Sidekiq Metrics Monitoring

Redis and Sidekiq are popular libraries used by Ruby applications to handle features like caching, queues, and background processing. Capabilities like these are important for growing web applications, and as such require monitoring to ensure they are running smoothly.

There are several solutions in the market that you can use to monitor your Redis instance and check for potential problems. But did you know that Redis and Sidekiq already provide useful APIs you can use to roll out your own monitoring solution?

For our simple monitoring system we will focus on three main areas:

Memory usage
Queue health
Largest keys

A problem with any of these areas could result in your background processing getting clogged. Worse, your instance could run out of memory and crash, causing data loss.

Memory Usage

When you add a new key in Redis, it first checks the current memory usage. If it goes beyond the maxmemory setting in the Redis configuration, then it will trigger what is known as the eviction policy. This is a predefined algorithm that Redis uses to decide what to do with the key you want to add so it can be saved.

Eviction policies

From the official documentation we can set one of these eviction policies:

noeviction: New values aren’t saved when memory limit is reached. When a database uses replication, this applies to the primary database
allkeys-lru: Keeps most recently used keys; removes least recently used (LRU) keys
allkeys-lfu: Keeps frequently used keys; removes least frequently used (LFU) keys
volatile-lru: Removes least recently used keys with the expire field set to true.
volatile-lfu: Removes least frequently used keys with the expire field set to true.
allkeys-random: Randomly removes keys to make space for the new data added.
volatile-random: Randomly removes keys with expire field set to true.
volatile-ttl: Removes keys with expire field set to true and the shortest remaining time-to-live (TTL) value.

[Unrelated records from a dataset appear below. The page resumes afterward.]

(** * Mentor-student API: a shallow embedding of the Express handlers

    The service is a set of Express route handlers over two Mongoose models,
    [Mentor] and [Student].  Each handler is an [async] function whose body is
    one [try]/[catch]; it reads and writes the two collections and answers
    with [res.status(..).send(..)].

    The embedding follows that shape:
    - a collection is a finite map from [_id] to the remaining fields (the
      unique [_id] index of a MongoDB collection);
    - a handler is a computation in a state-and-exception monad over the
      store; an exception leaves the writes made so far in place, as the
      source has no rollback;
    - a response is a status code and a body.

    The repository holds two revisions of [index.js].  Their handlers are
    the same statement for statement; they differ in the body of the 500
    answers and in the [_id] of a new document.  One revision leaves [_id]
    to Mongoose, which generates an ObjectId.  The other declares
    [_id] with [default: mongoose.Types.ObjectId]; Mongoose calls a
    function default as a plain function, the call fails, and a document
    built from a body without [_id] has no id and is refused by [save].
    A create request therefore carries what the [_id] default yields for
    its document, see [id_default].  The 500 bodies follow the revision
    with the explicit default.

    What Mongoose does with a string where the schema wants an [ObjectId]
    (route parameters, fields of a request body) is kept abstract in the
    class [ObjectIdCast]: a string either denotes an identifier or the cast
    is rejected.  The store itself is taken to be reachable, so the only
    exceptions are rejected casts and duplicate keys. *)

From Stdlib Require Import NArith Ascii String.
From stdpp Require Import gmap strings list fin_maps.

(** ** Identifiers *)

(** A BSON ObjectId is a 96-bit value. *)
Definition ObjectId : Type := N.
Bind Scope N_scope with ObjectId.

(** The cast Mongoose applies to a string where an ObjectId is expected;
    [None] is the [CastError] case. *)
Class ObjectIdCast := castObjectId : string → option ObjectId.

(** The literal form of an ObjectId: exactly 24 hexadecimal digits. *)
Definition hex_digit (c : ascii) : option N :=
  let n := N_of_ascii c in
  if (48 <=? n)%N && (n <=? 57)%N then Some (n - 48)%N
  else if (97 <=? n)%N && (n <=? 102)%N then Some (n - 87)%N
  else if (65 <=? n)%N && (n <=? 70)%N then Some (n - 55)%N
  else None.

How your application uses Redis (as a cache, as a background queue, as a messaging system) should determine what eviction policy works best. If you don’t want any of your keys to be yanked when memory runs out though, then a noeviction policy makes sense. The other policies could result in data loss as it removes existing keys automatically.

However, there is an important caveat for the noeviction policy. In case the memory actually reaches the maxmemory setting, Redis will return an error anytime your application tries to add a new key. If you are not able to handle this error, then the data that should be stored in that key will be lost.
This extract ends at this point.